◆ Goal of the exercise:
Exactly the lines from the one holding "rewrite cut_concat by" to the end of the listing, both ends included, make up the expected answer.
□ □ □ □
(* ===== verification/Device.v ===== *)
(** The backing device as the engine uses it: what [submit_exact_raw] promises
    for a file behind a working ring.

    [content] is what a read of a block returns, and [may_hold] says what the
    file may hold after a crash: everything written since the last completed
    [fsync] may be there, missing, or torn, block by block. *)

From S2P Require Import Prelude Bytes Uring.

Class Device (D : Type) := {
  (** [submit_exact_raw]: entry, user data, expected result; the bytes that a read stored. *)
  submit : Sqe -> Z -> Z -> M D (list Z);
  content : D -> Z -> list Z;
  may_hold : D -> (Z -> list Z) -> Prop;
  (** The errors that a submission may report. *)
  fault : io_error -> Prop;
}.

(** [n] blocks from block [b] on. *)
Definition blocks_of (file : Z -> list Z) (b n : Z) : list Z := concat (file <$> seqZ b n).

(** [file] with [blocks] stored from block [b] on. *)
Definition overwrite (file : Z -> list Z) (b : Z) (blocks : list (list Z)) : Z -> list Z :=
  fun x => match (if b <=? x then blocks !! Z.to_nat (x - b) else None) with
           | Some block => block
           | None => file x
           end.

Definition outside (b n x : Z) : Prop := x < b \/ b + n <= x.

(** The entries that write, with the block they start at and the blocks they store. *)
Definition writes (e : Sqe) (b : Z) (blocks : list (list Z)) : Prop :=
  (e = SqeWrite (b * BLOCK_SIZE) (concat blocks) \/ e = SqeWritev (b * BLOCK_SIZE) blocks) /\
  0 <= b /\ Forall block_ok blocks.

(** A crash after a partial change of the blocks of a range. *)
Definition torn {D} `{Device D} (d d' : D) (b n : Z) : Prop :=
  forall c, may_hold d' c -> exists c0, may_hold d c0 /\ forall x, outside b n x -> c x = c0 x.

Class DeviceLaws (D : Type) `{!Device D} := {
  submit_no_panic e u x d : (submit e u x d).1 <> Panic;
  submit_error e u x d error : (submit e u x d).1 = Err error -> fault error;
  (** The errors of the ring are errnos and [ErrorKind::Other]. *)
  fault_not_data error : fault error -> is_invalid_data error = false;
  content_ok d b : block_ok (content d b);
  content_may_hold d : may_hold d (content d);
  read_law b n u d r d' :
    0 <= b -> 0 < n ->
    submit (SqeRead (b * BLOCK_SIZE) (n * BLOCK_SIZE)) u (n * BLOCK_SIZE) d = (r, d') ->
    (forall x, content d' x = content d x) /\ (forall c, may_hold d' c -> may_hold d c) /\
    forall bytes, r = Ok bytes -> bytes = blocks_of (content d) b n;
  write_law e b blocks u d r d' :
    writes e b blocks ->
    submit e u (lenZ blocks * BLOCK_SIZE) d = (r, d') ->
    (forall x, outside b (lenZ blocks) x -> content d' x = content d x) /\
    torn d d' b (lenZ blocks) /\
    forall bytes, r = Ok bytes -> forall x, content d' x = overwrite (content d) b blocks x;
  fsync_law u d r d' :
    submit SqeFsync u 0 d = (r, d') ->
    (forall x, content d' x = content d x) /\ (forall c, may_hold d' c -> may_hold d c) /\
    forall bytes, r = Ok bytes -> forall c, may_hold d' c -> forall x, c x = content d' x;
}.

Lemma overwrite_outside file b blocks x :
  outside b (lenZ blocks) x -> overwrite file b blocks x = file x.
Proof.
  intros Ho. unfold overwrite. destruct (Z.leb_spec b x); [|done].
  destruct Ho; [lia|]. rewrite lookup_ge_None_2 by lia. done.
Qed.

Lemma overwrite_inside file b blocks i block :
  0 <= i -> blocks !! Z.to_nat i = Some block -> overwrite file b blocks (b + i) = block.
Proof.
  intros Hi Hb. unfold overwrite. destruct (Z.leb_spec b (b + i)); [|lia].
  replace (b + i - b) with i by lia. by rewrite Hb.
Qed.

Lemma blocks_of_1 file b : blocks_of file b 1 = file b.
Proof. unfold blocks_of. rewrite seqZ_cons by lia. cbn. apply app_nil_r. Qed.

Lemma length_blocks_of file b n :
  (forall x, block_ok (file x)) -> 0 <= n -> lenZ (blocks_of file b n) = n * 4096.
Proof.
  intros Hf Hn. unfold blocks_of. remember (Z.to_nat n) as m eqn:Em. revert b n Hn Em.
  induction m as [|m IH]; intros b n Hn Em; [rewrite seqZ_nil by lia; cbn; lia|].
  rewrite seqZ_cons by lia. cbn [fmap list_fmap concat]. rewrite length_app.
  destruct (Hf b) as [Hl _]. change BLOCK_SIZE with 4096 in Hl. specialize (IH (Z.succ b) (Z.pred n)). lia.
Qed.

(** The blocks of a buffer that was read. *)
Lemma blocks_of_slice file b n i :
  (forall x, block_ok (file x)) -> 0 <= i < n ->
  slice (i * BLOCK_SIZE) BLOCK_SIZE (blocks_of file b n) = file (b + i).
Proof.
  intros Hf [Hi Hn]. change BLOCK_SIZE with 4096. remember (Z.to_nat i) as m eqn:Em. revert b n i Hi Hn Em.
  induction m as [|m IH]; intros b n i Hi Hn Em; unfold blocks_of; rewrite seqZ_cons by lia;
    cbn [fmap list_fmap concat]; destruct (Hf b) as [Hl _]; change BLOCK_SIZE with 4096 in Hl.
  - replace i with 0 by lia. rewrite Z.add_0_r. by apply slice_app_l.
  - specialize (IH (Z.succ b) (Z.pred n) (Z.pred i) ltac:(lia) ltac:(lia) ltac:(lia)).
    replace (b + i) with (Z.succ b + Z.pred i) by lia. rewrite <- IH, slice_app_r by lia.
    unfold blocks_of. f_equal. lia.
Qed.

(** ** A device in memory

    A witness that the laws can hold: a file that loses nothing while it runs,
    with a script of the submissions that fail. *)

Record MemDevice := {
  md_now : Z -> list Z;
  md_stable : Z -> list Z;
  md_unsynced : list Z;
  md_faults : list bool;
}.

Definition EIO : Z := 5.

Definition sanitize (b : list Z) : list Z := if block_okb b then b else zero_block.

Lemma sanitize_ok b : block_ok (sanitize b).
Proof. unfold sanitize. destruct (block_okb b) eqn:E; [by apply block_okb_spec | apply zero_block_ok]. Qed.

Lemma sanitize_id b : block_ok b -> sanitize b = b.
Proof. intros Hb. unfold sanitize. apply block_okb_spec in Hb. by rewrite Hb. Qed.

Definition md_content (d : MemDevice) (b : Z) : list Z := sanitize (md_now d b).

(** Cuts a buffer into blocks. *)
Fixpoint cut (n : nat) (bytes : list Z) : list (list Z) :=
  match n with
  | O => []
  | S n => take 4096 bytes :: cut n (drop 4096 bytes)
  end.

Definition md_write (d : MemDevice) (b : Z) (blocks : list (list Z)) (faults : list bool) : MemDevice :=
  {| md_now := overwrite (md_now d) b blocks; md_stable := md_stable d;
     md_unsynced := seqZ b (lenZ blocks) ++ md_unsynced d; md_faults := faults |}.

Definition md_submit (e : Sqe) (user_data expected : Z) : M MemDevice (list Z) := fun d =>
  let faults := tail (md_faults d) in
  let d1 := {| md_now := md_now d; md_stable := md_stable d; md_unsynced := md_unsynced d;
               md_faults := faults |} in
  if match md_faults d with true :: _ => true | _ => false end then (Err (RawOs EIO), d1)
  else
    match e with
    | SqeRead offset len =>
        (Ok (blocks_of (md_content d) (offset / BLOCK_SIZE) (len / BLOCK_SIZE)), d1)
    | SqeWrite offset bytes =>
        (Ok [], md_write d (offset / BLOCK_SIZE) (cut (length bytes / 4096) bytes) faults)
    | SqeWritev offset blocks => (Ok [], md_write d (offset / BLOCK_SIZE) blocks faults)
    | SqeFsync =>
        (Ok [], {| md_now := md_now d; md_stable := md_now d; md_unsynced := []; md_faults := faults |})
    | SqeOther _ => (Err (RawOs EIO), d1)
    end.

#[global] Instance mem_device : Device MemDevice := {|
  submit := md_submit;
  content := md_content;
  may_hold := fun d c => forall b, b ∉ md_unsynced d -> c b = md_content d b;
  fault := fun e => e = RawOs EIO;
|}.

Lemma cut_concat blocks :
  Forall block_ok blocks -> cut (length (concat blocks) / 4096) (concat blocks) = blocks.
Proof.
  intros Hb. assert (length (concat blocks) = length blocks * 4096)%nat as ->.
  { induction Hb as [|b blocks [Hb _] _ IH]; [done|]. cbn [concat length].
    rewrite length_app, IH. change BLOCK_SIZE with 4096 in Hb. lia. }
  rewrite Nat.div_mul by done.
  induction Hb as [|b blocks [Hb _] _ IH]; [done|]. cbn [concat length cut].
  change BLOCK_SIZE with 4096 in Hb.
  rewrite take_app_length', drop_app_length' by lia. by rewrite IH.
Qed.

Lemma md_write_laws d b blocks faults :
  Forall block_ok blocks ->
  (forall x, md_content (md_write d b blocks faults) x = overwrite (md_content d) b blocks x) /\
  torn d (md_write d b blocks faults) b (lenZ blocks).
Proof.
  intros Hb. assert (Hc : forall x, md_content (md_write d b blocks faults) x = overwrite (md_content d) b blocks x).
  { intros x. unfold md_content, md_write, overwrite; cbn.
    destruct (if b <=? x then _ else None) as [block|] eqn:E; [|done].
    apply sanitize_id. destruct (b <=? x); [|done]. by eapply Forall_lookup_1. }
  split; [exact Hc|]. intros c Hm. exists (fun x => if decide (x ∈ seqZ b (lenZ blocks)) then md_content d x else c x).
  split.
  - intros x Hx. case_decide as Hin; [done|]. cbn in Hm. rewrite Hm by set_solver. rewrite Hc.
    apply overwrite_outside. rewrite elem_of_seqZ in Hin. unfold outside. lia.
  - intros x Ho. rewrite decide_False; [done|]. rewrite elem_of_seqZ. unfold outside in Ho. lia.
Qed.

#[global] Instance mem_device_laws : DeviceLaws MemDevice.
Proof.
  split.
  - intros e u x d. cbn. unfold md_submit. destruct (match md_faults d with true :: _ => true | _ => false end); [done|].
    by destruct e.
  - intros e u x d error. cbn. unfold md_submit. destruct (match md_faults d with true :: _ => true | _ => false end);
      [by intros [= <-]|]. destruct e; try discriminate. by intros [= <-].
  - by intros error ->.
  - intros d b. apply sanitize_ok.
  - intros d b _. done.
  - intros b n u d r d' Hb Hn. cbn. unfold md_submit.
    destruct (match md_faults d with true :: _ => true | _ => false end); intros [= <- <-]; [done|].
    split; [done|]. split; [done|]. intros bytes [= <-]. change BLOCK_SIZE with 4096. by rewrite !Z.div_mul.
  - intros e b blocks u d r d' (He & Hb & Hok). cbn. unfold md_submit.
    destruct (match md_faults d with true :: _ => true | _ => false end).
    { intros [= <- <-]. split; [done|]. split; [|done]. intros c Hc. by exists c. }
    destruct (md_write_laws d b blocks (tail (md_faults d)) Hok) as [Hc Ht].
    destruct He as [->| ->].
    + rewrite cut_concat by done. change BLOCK_SIZE with 4096. rewrite Z.div_mul by done.
      intros [= <- <-]. split; [intros x Ho; rewrite Hc; by apply overwrite_outside|]. by split.
    + change BLOCK_SIZE with 4096. rewrite Z.div_mul by done.
      intros [= <- <-]. split; [intros x Ho; rewrite Hc; by apply overwrite_outside|]. by split.
  - intros u d r d'. cbn. unfold md_submit.
    destruct (match md_faults d with true :: _ => true | _ => false end); intros [= <- <-]; [done|].
    split; [done|]. split.
    + intros c Hc b Hb. apply Hc. set_solver.
    + intros bytes _ c Hc x. apply Hc. set_solver.
Qed.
□ □ □ □
◆ Result for this task:
    + rewrite cut_concat by done. change BLOCK_SIZE with 4096. rewrite Z.div_mul by done.
      intros [= <- <-]. split; [intros x Ho; rewrite Hc; by apply overwrite_outside|]. by split.
    + change BLOCK_SIZE with 4096. rewrite Z.div_mul by done.
      intros [= <- <-]. split; [intros x Ho; rewrite Hc; by apply overwrite_outside|]. by split.
  - intros u d r d'. cbn. unfold md_submit.
    destruct (match md_faults d with true :: _ => true | _ => false end); intros [= <- <-]; [done|].
    split; [done|]. split.
    + intros c Hc b Hb. apply Hc. set_solver.
    + intros bytes _ c Hc x. apply Hc. set_solver.
Qed.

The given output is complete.